(Dataset entries)
Definition set_cfg (c : Config) (w : World) : World :=
  mkWorld c (ObjectMapFilePath w) (heap w) (objectMap w) (files w) (calls w) (console w) (ntr w).
Definition set_heap (h : list Object) (w : World) : World :=
  mkWorld (cfg w) (ObjectMapFilePath w) h (objectMap w) (files w) (calls w) (console w) (ntr w).
Definition set_objectMap (m : gmap string ptr) (w : World) : World :=
  mkWorld (cfg w) (ObjectMapFilePath w) (heap w) m (files w) (calls w) (console w) (ntr w).
Definition set_files (f : gmap string file_data) (w : World) : World :=
  mkWorld (cfg w) (ObjectMapFilePath w) (heap w) (objectMap w) f (calls w) (console w) (ntr w).
Definition set_calls (l : list Call) (w : World) : World :=
  mkWorld (cfg w) (ObjectMapFilePath w) (heap w) (objectMap w) (files w) l (console w) (ntr w).
Definition set_console (l : list string) (w : World) : World :=
  mkWorld (cfg w) (ObjectMapFilePath w) (heap w) (objectMap w) (files w) (calls w) l (ntr w).
Definition set_ntr (l : list WalkResp) (w : World) : World :=
  mkWorld (cfg w) (ObjectMapFilePath w) (heap w) (objectMap w) (files w) (calls w) (console w) l.

(** [*o]: the object at an address. *)
Definition deref (w : World) (o : ptr) : Object := heap w !!! o.

(** [&Object{...}]: a fresh address holding [v]. *)
Definition alloc (v : Object) (w : World) : ptr * World :=
  (length (heap w), set_heap (heap w ++ [v]) w).

(** *** String coercion of the encoder

    Go strings are byte sequences, and so are local file names. The encoder
    writes a string "coerced to valid UTF-8, replacing invalid bytes with
    the Unicode replacement rune" (documentation of [json.Marshal]; map keys
    are "subject to the UTF-8 coercion described for string values"), and
    the decoder turns what was written back into bytes. Escapes are undone
    by the decoder, so on the way out and back in a string changes exactly
    by this coercion.

    [utf8_tail c t] is the number of continuation bytes of the rune that
    starts with the non-ASCII byte [c] when [c] followed by [t] starts with
    a well-formed rune ([utf8.DecodeRuneInString] returns a size above 1),
    and [None] when the byte is invalid there. *)
Definition byte_in (lo hi : N) (c : ascii) : bool :=
  ((lo <=? N_of_ascii c) && (N_of_ascii c <=? hi))%N.

Definition utf8_cont (c : ascii) : bool := byte_in 128 191 c.

Definition utf8_tail (c : ascii) (t : string) : option nat :=
  let n := N_of_ascii c in
  match t with
  | String c1 t1 =>
      if byte_in 194 223 c then
        if utf8_cont c1 then Some 1%nat else None
      else
        match t1 with
        | String c2 t2 =>
            if byte_in 224 239 c then
              if (if (n =? 224)%N then byte_in 160 191 c1
                  else if (n =? 237)%N then byte_in 128 159 c1
                  else utf8_cont c1) && utf8_cont c2
              then Some 2%nat else None
            else
              match t2 with
              | String c3 _ =>
                  if byte_in 240 244 c then
                    if (if (n =? 240)%N then byte_in 144 191 c1
                        else if (n =? 244)%N then byte_in 128 143 c1
                        else utf8_cont c1) && utf8_cont c2 && utf8_cont c3
                    then Some 3%nat else None
                  else None
              | EmptyString => None
              end
        | EmptyString => None
        end
  | EmptyString => None
  end.

(** U+FFFD in UTF-8: EF BF BD. *)
Definition replacement_rune : string :=
  String (ascii_of_N 239) (String (ascii_of_N 191) (String (ascii_of_N 189) EmptyString)).

(** [skip] counts the continuation bytes of the current rune still to copy. *)
Fixpoint utf8_coerce_from (skip : nat) (s : string) : string :=
  match s with
  | EmptyString => EmptyString
  | String c t =>
      match skip with
      | S k => String c (utf8_coerce_from k t)
      | O =>
          if (N_of_ascii c <? 128)%N then String c (utf8_coerce_from 0 t)
          else match utf8_tail c t with
               | Some n => String c (utf8_coerce_from n t)
               | None => replacement_rune +:+ utf8_coerce_from 0 t
               end
      end
  end.

Definition utf8_coerce (s : string) : string := utf8_coerce_from 0 s.

(** A recogniser of well-formed UTF-8, independent of the coercion. *)
Fixpoint utf8_valid_from (skip : nat) (s : string) : bool :=
  match s with
  | EmptyString => true
  | String c t =>
      match skip with
      | S k => utf8_valid_from k t
      | O =>
          if (N_of_ascii c <? 128)%N then utf8_valid_from 0 t
          else match utf8_tail c t with
               | Some n => utf8_valid_from n t
               | None => false
               end
      end
  end.

Definition utf8_valid (s : string) : bool := utf8_valid_from 0 s.

(** *** Encoding and decoding the map *)

Definition encode_Object (o : Object) : jobject :=
  [ ("gd_id", JStr (utf8_coerce (GDId o)));
    ("gdp_id", JStr (utf8_coerce (GDPId o)));
    ("last_mod", JInt (LastMod o));
    ("size", JInt (Size o)) ].

(** Keys are written in the byte order of the key strings. *)
Definition key_le (a b : string * Object) : Prop := String.leb a.1 b.1 = true.

#[global] Instance key_le_dec a b : Decision (key_le a b).
Proof. unfold key_le. apply _. Defined.

Definition json_Marshal (m : gmap string Object) : jdoc :=
  (λ kv : string * Object, (utf8_coerce kv.1, encode_Object kv.2))
    <$> merge_sort key_le (map_to_list m).

(** One member of an object into the struct: fields are found by their tag,
    unknown members are skipped, a value of the wrong type is an error. *)
Definition decode_field (o : Object) (f : string * jvalue) : option Object :=
  if decide (f.1 = "gd_id") then
    match f.2 with JStr s => Some (mkObject s (GDPId o) (LastMod o) (Size o)) | _ => None end
  else if decide (f.1 = "gdp_id") then
    match f.2 with JStr s => Some (mkObject (GDId o) s (LastMod o) (Size o)) | _ => None end
  else if decide (f.1 = "last_mod") then
    match f.2 with JInt z => Some (mkObject (GDId o) (GDPId o) z (Size o)) | _ => None end
  else if decide (f.1 = "size") then
    match f.2 with JInt z => Some (mkObject (GDId o) (GDPId o) (LastMod o) z) | _ => None end
  else Some o.

Definition decode_Object (fs : jobject) : option Object :=
  foldl (λ acc f, o ← acc; decode_field o f) (Some (mkObject "" "" 0 0)) fs.

(** Members are stored in the order they are read: of two members with the
    same key the later one stays. *)
Definition json_Unmarshal (d : jdoc) (m : gmap string Object) : option (gmap string Object) :=
  foldl (λ acc kv, m' ← acc; o ← decode_Object kv.2; Some (<[kv.1 := o]> m')) (Some m) d.

(** ** The environment

    What the code calls but does not define: the package-level [binPath]
    (the sync root, whose declaration is outside the sources), path
    functions of [path/filepath], the file system, the [gdrive] backend and
    the size formatter (whose output is only printed). [backend] answers a
    call given the calls made before it; [inl] is a failing exit with the
    captured output, [inr] the trimmed output. *)
Record Env := mkEnv {
  binPath : string;
  filepath_Dir : string → string;
  filepath_Base : string → string;
  os_Stat : string → string + FileInfo;
  os_OpenFile : string → option string;
  os_WriteFile : string → jdoc → option string;
  backend : list Call → Call → string + string;
  getFileSizeFormatted : Z → string
}.

(** [strings.TrimPrefix]. *)
Definition strings_TrimPrefix (s pre : string) : string :=
  if String.prefix pre s
  then String.substring (String.length pre) (String.length s - String.length pre) s
  else s.

(** ** The metadata store: the methods of [ObjectManager] *)
Section store.
Context (E : Env).

(** The map with its pointers followed: what the store holds. *)
Definition snapshot (w : World) : gmap string Object := deref w <$> objectMap w.

Definition storeObject (key : string) (object : ptr) (w : World) : bool * World :=
  match objectMap w !! key with
  | Some _ => (false, w)
  | None => (true, set_objectMap (<[key := object]> (objectMap w)) w)
  end.

Definition isLocked (o : ptr) (w : World) : bool :=
  bool_decide (GDId (deref w o) = "").

Definition updateStoredObject (o : ptr) (f : Object → Object) (w : World) : World :=
  set_heap (alter f o (heap w)) w.

Definition loadObject (key : string) (w : World) : option ptr * World :=
  if decide (key = binPath E) then
    let w1 := if decide (RootFolderID (cfg w) = "")
              then set_cfg (set_RootFolderID "." (cfg w)) w else w in
    let '(o, w2) := alloc (mkObject (RootFolderID (cfg w1)) "" 0 0) w1 in
    (Some o, w2)
  else (objectMap w !! key, w).

Definition deleteObject (key : string) (w : World) : World :=
  set_objectMap (delete key (objectMap w)) w.

(** A deep copy through JSON; both error results are dropped. *)
Definition CopyObjects (w : World) : gmap string Object :=
  default ∅ (json_Unmarshal (json_Marshal (snapshot w)) ∅).

Definition execCommand (c : Call) (w : World) : (string + string) * World :=
  let w' := set_calls (calls w ++ [c]) w in
  if TestMode (cfg w) then (inr "0", w') else (backend E (calls w) c, w').
End store.

(** ** Programs over atomic operations

    An [event] is one step a worker takes on the shared state: a call of a
    mutex-protected method, an allocation, an unsynchronised read through a
    pointer, or a call to the outside. [X] is the type of what the step
    returns. Errors are [inl] with the message. *)
Inductive event : Type → Type :=
| EvLoadObject (key : string) : event (option ptr)
| EvIsLocked (o : ptr) : event bool
| EvStoreObject (key : string) (o : ptr) : event bool
| EvUpdateStoredObject (o : ptr) (f : Object → Object) : event unit
| EvDeleteObject (key : string) : event unit
| EvCopyObjects : event (gmap string Object)
| EvNew (v : Object) : event ptr
| EvRead (o : ptr) : event Object
| EvStat (loc : string) : event (string + FileInfo)
| EvExecCommand (c : Call) : event (string + string)
| EvPrint (line : string) : event unit
| EvRequeue (wr : WalkResp) : event unit
| EvWriteObjectMapFile (data : jdoc) : event (option string).
(** C3: [compare(a, b) == -compare(b, a)] for every pair of V2 records
    and for every pair of V1 records, the negation being that of C++
    [int]; it is the negation of the integers unless [compare(b, a)]
    is [INT_MIN], the one [int] that has no negative. *)
Theorem compare_antisymmetric :
  (forall a b : V2.ExpEntry,
      V2.compare a b = int_neg (V2.compare b a)
      /\ (V2.compare b a <> INT_MIN -> V2.compare a b = - V2.compare b a))
  /\ (forall a b : V1.ExpEntry,
      V1.compare a b = int_neg (V1.compare b a)
      /\ (V1.compare b a <> INT_MIN -> V1.compare a b = - V1.compare b a)).
Proof.
  split; intros a b.
  - split; [apply V2_compare_neg|].
    intros Hmin. rewrite V2_compare_neg.
    apply int_neg_exact; [apply V2_compare_in_int | exact Hmin].
  - split; [apply V1_compare_neg|].
    intros Hmin. rewrite V1_compare_neg.
    apply int_neg_exact; [apply V1_compare_in_int | exact Hmin].
Qed.

(** *** find *)

Lemma first_with_move_unfold (e : V2.ExpEntry) (nxt : option ExpEntryEx)
  (m : Move) :
  first_with_move (mkExpEntryEx e nxt) m =
    if V2.move e =? m then Some (mkExpEntryEx e nxt)
    else match nxt with
         | Some n => first_with_move n m
         | None => None
         end.
Proof.
  unfold first_with_move. cbn [nodes List.find entry].
  destruct (V2.move e =? m); [reflexivity|].
  destruct nxt; reflexivity.
Qed.

(** [find(m)] returns the first node that holds [m]. *)
Lemma find_is_first_with_move (c : ExpEntryEx) (m : Move) :
  find c m = first_with_move c m.
Proof.
  induction c as [e | e n IH] using ExpEntryEx_chain_ind;
    rewrite first_with_move_unfold; cbn [find];
    destruct (V2.move e =? m); auto.
Qed.

(** [find(mv, minDepth)] is [find(mv)] followed by the depth test. *)
Lemma find_min_is_filtered_find (c : ExpEntryEx) (mv : Move)
  (minDepth : Depth) :
  find_min c mv minDepth =
    match first_with_move c mv with
    | Some r => if V2.depth (entry r) <? minDepth then None else Some r
    | None => None
    end.
Proof.
  induction c as [e | e n IH] using ExpEntryEx_chain_ind;
    rewrite first_with_move_unfold; cbn [find_min];
    destruct (V2.move e =? mv); auto.
Qed.

Lemma first_with_move_absent (c : ExpEntryEx) (m : Move) :
  (forall n, In n (nodes c) -> V2.move (entry n) <> m) ->
  first_with_move c m = None.
Proof.
  intros Hnone. unfold first_with_move.
  destruct (List.find _ (nodes c)) as [r|] eqn:Hf; [|reflexivity].
  apply List.find_some in Hf. destruct Hf as [Hin Heq].
  apply Z.eqb_eq in Heq. now apply Hnone in Hin.
Qed.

What the task requires: Using the entries above, give again exactly the lines from the line holding "match t2 with" through the line holding "else if (n =? 244)%N". Include both end lines and nothing else.

Solution for this problem:
              match t2 with
              | String c3 _ =>
                  if byte_in 240 244 c then
                    if (if (n =? 240)%N then byte_in 144 191 c1
                        else if (n =? 244)%N then byte_in 128 143 c1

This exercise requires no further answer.